La petición que él hace a los discípulos es perentoria: « Dadles vosotros de comer» (Lc 9,13). Tratemos de
imaginar el razonamiento que habrán hecho los discípulos: “¿No tenemos pan para nosotros y debemos
pensar en los demás? ¿Por qué deberíamos darles nosotros de comer, si a lo que han venido es a escuchar a
nuestro Maestro? Si no han traído comida, que vuelvan a casa, es su problema, o que nos den dinero y lo
compraremos”. No son razonamientos equivocados, pero no son los de Jesús, que no escucha otras
razones: Dadles vosotros de comer. Lo que tenemos da fruto si lo damos —esto es lo que Jesús quiere
decirnos—; y no importa si es poco o mucho. El Señor hace cosas grandes con nuestra pequeñez, como hizo
con los cinco panes. No realiza milagros con acciones espectaculares, no tiene la varita mágica, sino que actúa
con gestos humildes. La omnipotencia de Dios es humilde, hecha sólo de amor. Y el amor hace obras grandes
con lo pequeño. La Eucaristía nos los enseña: allí está Dios encerrado en un pedacito de pan. Sencillo y
esencial, Pan partido y compartido, la Eucaristía que recibimos nos transmite la mentalidad de Dios. Y nos
lleva a entregarnos a los demás. Es antídoto contra el “lo siento, pero no me concierne”, contra el “no tengo
tiempo, no puedo, no es asunto mío”; contra el mirar desde la otra orilla.
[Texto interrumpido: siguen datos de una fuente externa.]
Lemma neurons_ok_part s s' : neuron_part s' = neuron_part s -> neurons_ok env s -> neurons_ok env s'.
Proof.
  intros (E1 & E2 & E3 & E4 & (E5 & _)%scores_eq)%neuron_part_eq []. by split; rewrite ?E1, ?E2, ?E3, ?E4, ?E5.
Qed.

Lemma remap_bond_row_fixed limit n mp index old : fixed neuron_part (remap_bond_row limit n mp index old).
Proof.
  unfold remap_bond_row. solve_fixed. by case_match.
Qed.
#[local] Hint Resolve remap_bond_row_fixed : frame.

Lemma remap_rows_fixed n mp permits : fixed neuron_part (remap_null_pruning_rows env out n mp permits).
Proof.
  unfold remap_null_pruning_rows. solve_fixed.
Qed.

(** What trimming [s0] down to [max_n] uids means: the neurons [us] are kept, each
    with all its data at a uid not higher than before, and those gone were not
    protected and earned no more than any unprotected one that stays. *)
Record trimmed (s0 : State) (max_n : nat) (s : State) (us : list nat) : Prop := {
  trim_ok : neurons_ok env s;
  trim_count : get_subnetwork_n s = max_n /\ length us = max_n /\ NoDup us;
  trim_kept i uid : us !! i = Some uid ->
    (i <= uid < get_subnetwork_n s0)%nat /\ same_neuron env s0 s uid i /\
    (get_epoch_consensus env = Yuma -> same_permit s0 s uid i);
  trim_rows : get_epoch_consensus env = Yuma ->
    rows_follow us (Weights (mechs s0)) (Weights (mechs s)) /\ rows_follow us (Bonds (mechs s0)) (Bonds (mechs s));
  trim_gone uid : (uid < get_subnetwork_n s0)%nat -> uid ∉ us ->
    let owner_uids := get_immune_owner_uids env s0 (SubnetOwner env) in
    ~ protected s0 owner_uids uid /\
    (forall kept, kept ∈ us -> ~ protected s0 owner_uids kept ->
      default 0 (Emission (vectors s0) !! uid) <= default 0 (Emission (vectors s0) !! kept)) /\
    forall h, Keys (slots s0) !! uid = Some h -> Uids (slots s) !! h = None;
}.
Lemma set_associated_spec n (e : Evm) uid k b : evm_ok n e ->
  (uid ∈ (default [] (AssociatedUidsByEvmAddress e !! k)).*1 \/
   (length (default [] (AssociatedUidsByEvmAddress e !! k)) < MAX_ASSOCIATED_UIDS_PER_EVM_ADDRESS)%nat) ->
  entry_replaced e (set_associated_evm_address uid k b e) uid k b.
Proof.
  intros Hev Hroom. pose proof Hev as [Hb Hinv Hnd Hcap].
  assert (Htracked : uid ∈ (default [] (AssociatedUidsByEvmAddress e !! k)).*1 ->
    exists c, AssociatedEvmAddress e !! uid = Some (k, c)).
  { intros ([u c] & -> & Hin)%list_elem_of_fmap. exists c. by apply Hinv. }
  unfold set_associated_evm_address. destruct (AssociatedEvmAddress e !! uid) as [[k0 b0]|] eqn:E; [case_decide as Hne|].
  - destruct (remove_index_spec n e k0 b0 uid Hev E) as [Hf Hr].
    apply upsert_fresh; try done. destruct Hroom as [[c Hc]%Htracked|]; [congruence|done].
  - subst k0. apply Hinv in E as Hin.
    assert (Hu : uid ∈ (default [] (AssociatedUidsByEvmAddress e !! k)).*1) by (apply list_elem_of_fmap; by exists (uid, b0)).
    unfold upsert_uid_in_evm_address_index. rewrite decide_True by done.
    split_and!; [done|..]; intros k'; simpl; rewrite lookup_insert; destruct (decide (k = k')) as [<-|Hk]; simpl; try done.
    + intros u c. rewrite refresh_elem by done. naive_solver.
    + intros u c. split; [|naive_solver]. intros Hx. right. split; [|done]. intros ->. apply Hinv in Hx. congruence.
    + by rewrite refresh_fst.
    + rewrite <- (length_fmap fst), refresh_fst, length_fmap. done.
  - apply upsert_fresh; try done; [|by destruct Hroom as [[c Hc]%Htracked|]].
    intros k'. symmetry. apply filter_other. intros c Hin. apply Hinv in Hin. congruence.
Qed.

Lemma set_associated_ok n (e : Evm) uid k b : evm_ok n e -> (uid < n)%nat ->
  (uid ∈ (default [] (AssociatedUidsByEvmAddress e !! k)).*1 \/
   (length (default [] (AssociatedUidsByEvmAddress e !! k)) < MAX_ASSOCIATED_UIDS_PER_EVM_ADDRESS)%nat) ->
  evm_ok n (set_associated_evm_address uid k b e).
Proof.
  intros Hev Hlt Hroom. destruct (set_associated_spec n e uid k b Hev Hroom) as (Hf & Hr & Hnd & Hcap).
  destruct Hev as [Hb Hinv _ _]. split; [| |done|done].
  - intros u a. rewrite Hf. intros [[<- _]|[_ Hu]]%lookup_insert_Some; [done|by eapply Hb].
  - intros u k' c. rewrite Hf, Hr, lookup_insert_Some, <- Hinv. naive_solver.
Qed.

(** An EVM key is associated only with a registered, owned hotkey,
    after the rate limit, and only with the address of the key that signed this
    hotkey and block number.  Then exactly the entry of the hotkey's uid changes,
    in both maps, which keep agreeing and within their bounds: the push onto a
    full bucket that the code only logs never happens.  A refused call changes
    nothing. *)
Theorem association_rules hotkey evm_key block_number signature (s : State) :
  neurons_ok env s ->
  match do_associate_evm_key hotkey evm_key block_number signature s with
  | (Ok _, s') =>
      neurons_ok env s' /\ slots s' = slots s /\
      exists uid public uncompressed,
        Uids (slots s) !! hotkey = Some uid /\ default DefaultAccount (Owner env !! hotkey) <> DefaultAccount /\
        recover_prehashed crypto (normalize_v signature)
          (hash_message_eip191 (signed_message hotkey block_number)) = Some public /\
        parse_compressed crypto public = Some uncompressed /\ address_of uncompressed = evm_key /\
        EvmKeyAssociateRateLimit <=
          saturating_sub (get_current_block_as_u64 env) (default 0 (snd <$> AssociatedEvmAddress (evm s) !! uid)) /\
        entry_replaced (evm s) (evm s') uid evm_key (get_current_block_as_u64 env)
  | (Err _, s') => s' = s
  end.
Proof.
  intros Hok. destruct (do_associate_evm_key _ _ _ _ _) as [[[]|e] s'] eqn:Hrun.
  2: { by apply transactional_err in Hrun. }
  unfold do_associate_evm_key, ensure_evm_address_index_capacity, ensure_evm_key_associate_rate_limit,
    get_uid_for_net_and_hotkey in Hrun. minv.
  rename select ((match Uids (slots s) !! hotkey with Some _ => _ | None => _ end, _) = _) into Hu.
  destruct (Uids (slots s) !! hotkey) as [uid|] eqn:Euid; [|done]. injection Hu as <- <-.
  apply (slots_inverse _ (ok_slots _ _ Hok)) in Euid as Hkey.
  assert (Hlt : (uid < SubnetworkN (slots s))%nat) by (apply (slots_dense _ (ok_slots _ _ Hok)); eauto).
  match goal with Hr : (if ?c then fail _ else _) _ = _ |- _ =>
    rename Hr into Hrate; destruct c eqn:Elimit; [done|] end. injection Hrate as _ <-. bool_to_prop. subst evm_key.
  set (k := address_of _) in *.
  assert (Hroom : uid ∈ (default [] (AssociatedUidsByEvmAddress (evm s) !! k)).*1 \/
    (length (default [] (AssociatedUidsByEvmAddress (evm s) !! k)) < MAX_ASSOCIATED_UIDS_PER_EVM_ADDRESS)%nat).
  { rename select ((_ || _) = true) into Hr. apply orb_true_iff in Hr as [Hr%bool_decide_eq_true|Hr%Nat.ltb_lt]; auto. }
  split; [|split; [done|]].
  - pose proof (set_associated_ok _ _ _ _ (get_current_block_as_u64 env) (ok_evm _ _ Hok) Hlt Hroom) as Hev.
    destruct Hok as [Hs Hv Hi _ Hm]. by split.
  - eexists uid, _, _. split_and!; [done|done|done|done|done| |].
    + destruct (AssociatedEvmAddress (evm s) !! uid) as [[]|]; simpl; lia.
    + by apply (set_associated_spec _ _ _ _ _ (ok_evm _ _ Hok)).
Qed.

Lemma by_block_total a b : by_block a b = true \/ by_block b a = true.
Proof. unfold by_block. rewrite !Z.leb_le. lia. Qed.
Lemma by_block_trans a b c : by_block a b = true -> by_block b c = true -> by_block a c = true.
Proof. unfold by_block. rewrite !Z.leb_le. lia. Qed.

Lemma StronglySorted_take {A} (R : A -> A -> Prop) n l : StronglySorted R l -> StronglySorted R (take n l).
Proof.
  intros Hs. revert n. induction Hs as [|x l Hs IH Hx]; intros [|n]; simpl; try constructor; [done|].
  by apply Forall_take.
Qed.

(** Looking up an address returns neurons associated with it, each
    once and the oldest associations first; with a limit of at least a bucket's
    bound, 32, it returns all of them. *)
Theorem lookup_exact (s : State) evm_key limit :
  neurons_ok env s ->
  let found := uid_lookup s evm_key limit in
  NoDup found.*1 /\ (length found <= limit)%nat /\ StronglySorted (fun a b => a.2 <= b.2) found /\
  (forall uid b, (uid, b) ∈ found -> AssociatedEvmAddress (evm s) !! uid = Some (evm_key, b)) /\
  ((MAX_ASSOCIATED_UIDS_PER_EVM_ADDRESS <= limit)%nat -> forall uid b,
    AssociatedEvmAddress (evm s) !! uid = Some (evm_key, b) -> (uid, b) ∈ found).
Proof.
  intros Hok. destruct (ok_evm _ _ Hok) as [_ Hinv Hnd Hcap]. unfold uid_lookup.
  set (bucket := default [] _). assert (Hp : sort_by by_block bucket ≡ₚ bucket) by apply sort_by_perm. simpl. split_and!.
  - eapply sublist_NoDup; [|apply (fmap_sublist fst), sublist_take]. rewrite Hp. apply Hnd.
  - rewrite length_take. lia.
  - apply StronglySorted_take. pose proof (sort_by_StronglySorted by_block by_block_total by_block_trans bucket) as Hs.
    clear Hp. induction Hs as [|x l Hs IH Hx]; [constructor|]. constructor; [done|].
    eapply Forall_impl; [exact Hx|]. intros y Hy. by apply Z.leb_le.
  - intros uid b Hin%(subseteq_take limit). rewrite Hp in Hin. by apply Hinv.
  - intros Hlim uid b Hu%Hinv. rewrite take_ge by (rewrite Hp; etrans; [apply Hcap|done]). by rewrite Hp.
Qed.
End evm.

(** ** A concrete association *)

(** The first neuron of the subnet of NeuronsSafety.v; a signature of 65 bytes is
    accepted and its key has address 77. *)
Module Associating.
Import NeuronsSafety.Example.

Definition crypto : Crypto (AccountId := nat) (H160 := nat) :=
  mkCrypto _ _ (fun m => replicate 32 (Z.of_nat (length m))) (fun a => [Z.of_nat a])
    (fun signature _ => if bool_decide (length signature = 65%nat) then Some [1] else None) Some (fun _ => 77%nat).

Lemma association_rules_witness :
  let '(r, s') := do_associate_evm_key env crypto 0%nat 40 11%nat 77%nat 99 (replicate 65 0) full in
  r = Ok tt /\ neurons_ok env s' /\ uid_lookup s' 77%nat 5 = [(0%nat, 100)].
Proof.
  pose proof (association_rules env crypto 0%nat 40 11%nat 77%nat 99 (replicate 65 0) full full_ok) as Ha.
  set (run := do_associate_evm_key _ _ _ _ _ _ _ _ _) in *.
  assert (Hrun : run = (Ok tt, run.2)) by (refine (ok_run run _); vm_compute; reflexivity).
  rewrite Hrun in Ha |- *. destruct Ha as (Hok & _). split; [done|]. split; [done|]. vm_compute. reflexivity.
Defined.

Definition associated := set_evm (set_associated_evm_address 0 77%nat 100 (evm full)) full.

Lemma associated_ok : neurons_ok env associated.
Proof.
  assert (Hev : evm_ok 2 (set_associated_evm_address 0 77%nat 100 (evm full))).
  { apply set_associated_ok; [apply (ok_evm _ _ full_ok)|lia|right; vm_compute; lia]. }
  destruct full_ok. by split.
Qed.

Lemma lookup_exact_witness :
  uid_lookup associated 77%nat 32 = [(0%nat, 100)] /\ (0%nat, 100) ∈ uid_lookup associated 77%nat 32.
Proof.
  split; [vm_compute; reflexivity|].
  apply (lookup_exact env associated 77%nat 32 associated_ok); [unfold MAX_ASSOCIATED_UIDS_PER_EVM_ADDRESS; lia|].
  vm_compute. reflexivity.
Defined.
End Associating.
Lemma col_normalize_dense :
  dense columns (inplace_col_normalize_sparse lib m columns) = inplace_col_normalize lib (dense columns m).
Proof.
  unfold inplace_col_normalize_sparse, inplace_col_normalize. rewrite dense_sums by done.
  destruct (scatter_rows (fun a => 0 <= a <= FIXED_MAX) fadd columns m (replicate columns 0)) as (E & Hl & HP);
    [apply rows_distinct'|done|apply length_replicate|by apply Forall_replicate| | |].
  - intros a Ha. apply fadd_0_r. unfold is_fixed, FIXED_MIN. lia.
  - intros a v Ha Hv. unfold fadd, clamp, FIXED_MIN, FIXED_MAX in *. lia.
  - rewrite E, col_div_dense by done. rewrite decide_False; [done|]. intros Hnil. rewrite Hnil in Hl. simpl in Hl. lia.
Qed.

Lemma col_max_dense :
  dense columns (inplace_col_max_upscale_sparse lib m columns) = inplace_col_max_upscale lib (dense columns m).
Proof.
  unfold inplace_col_max_upscale_sparse, inplace_col_max_upscale. rewrite dense_widths by done.
  rewrite (proj2 (Nat.eqb_neq _ _) columns_some).
  destruct (scatter_rows (fun a => 0 <= a <= FIXED_MAX) keep_max columns m (replicate columns 0)) as (E & Hl & HP);
    [apply rows_distinct'|done|apply length_replicate|by apply Forall_replicate| | |].
  - intros a Ha. unfold keep_max. case_match; lia.
  - intros a v Ha Hv. unfold keep_max. case_match; lia.
  - rewrite E, col_div_dense by done. done.
Qed.
End normalisation.

(** Row sums, row and column normalisation and
    the upscaling of columns by their maximum agree with the dense routines on
    values that are not negative and whose row sums fit. *)
Theorem sparse_normalisation_is_dense (lib : FixedLib) (laws : FixedLaws lib) (columns : nat) (m : SparseMatrix) :
  columns <> 0%nat -> m <> [] -> Forall (ordered columns) m -> Forall in_bounds m ->
  Forall (fun row : SparseRow => total row.*2 <= FIXED_MAX) m ->
  row_sum_sparse lib m = row_sum lib (dense columns m) /\
  dense columns (inplace_row_normalize_sparse lib m) = inplace_row_normalize lib (dense columns m) /\
  dense columns (inplace_col_normalize_sparse lib m columns) = inplace_col_normalize lib (dense columns m) /\
  dense columns (inplace_col_max_upscale_sparse lib m columns) = inplace_col_max_upscale lib (dense columns m).
Proof.
  intros. split; [by apply row_sum_dense|]. split; [by apply row_normalize_dense|].
  split; [by apply col_normalize_dense|by apply col_max_dense].
Qed.

(** ** Interpolation and moving averages *)

Lemma indexed_columns {A} (l : list A) : (indexed l).*1 = seq 0 (length l).
Proof.
  unfold indexed. apply list_eq. intros i. rewrite list_lookup_fmap, list_lookup_imap.
  destruct (l !! i) eqn:E.
  - by rewrite lookup_seq_lt by (by eapply lookup_lt_Some).
  - by rewrite lookup_seq_ge by (by apply lookup_ge_None).
Qed.

Lemma densify_indexed (v : Vector) : densify (length v) (indexed v) = v.
Proof.
  assert (distinct (indexed v)) as Hd by (unfold distinct; rewrite indexed_columns; apply NoDup_seq).
  apply list_eq. intros j. rewrite densify_lookup by done. destruct (v !! j) as [x|] eqn:Hx.
  - rewrite decide_True by (by eapply lookup_lt_Some). f_equal. apply entry_elem; [done|].
    apply list_elem_of_lookup. exists j. unfold indexed. by rewrite list_lookup_imap, Hx.
  - rewrite decide_False; [done|]. apply lookup_ge_None in Hx. lia.
Qed.

(** Keeping the entries above zero cuts the others to zero. *)
Lemma densify_positives (v : Vector) : densify (length v) (positives v) = Z.max 0 <$> v.
Proof.
  unfold positives. rewrite omap_filter, (densify_omap _ (fun _ => Z.max 0)).
  - by rewrite densify_indexed, imap_const.
  - intros e _. case_decide; cbn; lia.
  - done.
  - unfold distinct. rewrite indexed_columns. apply NoDup_seq.
Qed.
En nuestra ciudad, hambrienta de amor y atención, que sufre la degradación y el abandono, frente a tantas
personas ancianas y solas, familias en dificultad, jóvenes que luchan con dificultad para ganarse el pan y
alimentar sus sueños, el Señor te dice: “Tú mismo, dales de comer”. Y tú puedes responder: “Tengo poco, no
soy capaz para estas cosas”. No es verdad, lo poco que tienes es mucho a los ojos de Jesús si no lo guardas
para ti mismo, si lo arriesgas. También tú, arriesga. Y no estás solo: tienes la Eucaristía, el Pan del camino, el
Pan de Jesús. También esta tarde nos nutriremos de su Cuerpo entregado. Si lo recibimos con el corazón, este
Pan desatará en nosotros la fuerza del amor: nos sentiremos bendecidos y amados, y querremos bendecir y
amar, comenzando desde aquí, desde nuestra ciudad, desde las calles que recorreremos esta tarde. El Señor
viene a nuestras calles para decir-bien, decir bien de nosotros y para darnos ánimo, darnos ánimo a nosotros.
También nos pide que seamos don y bendición.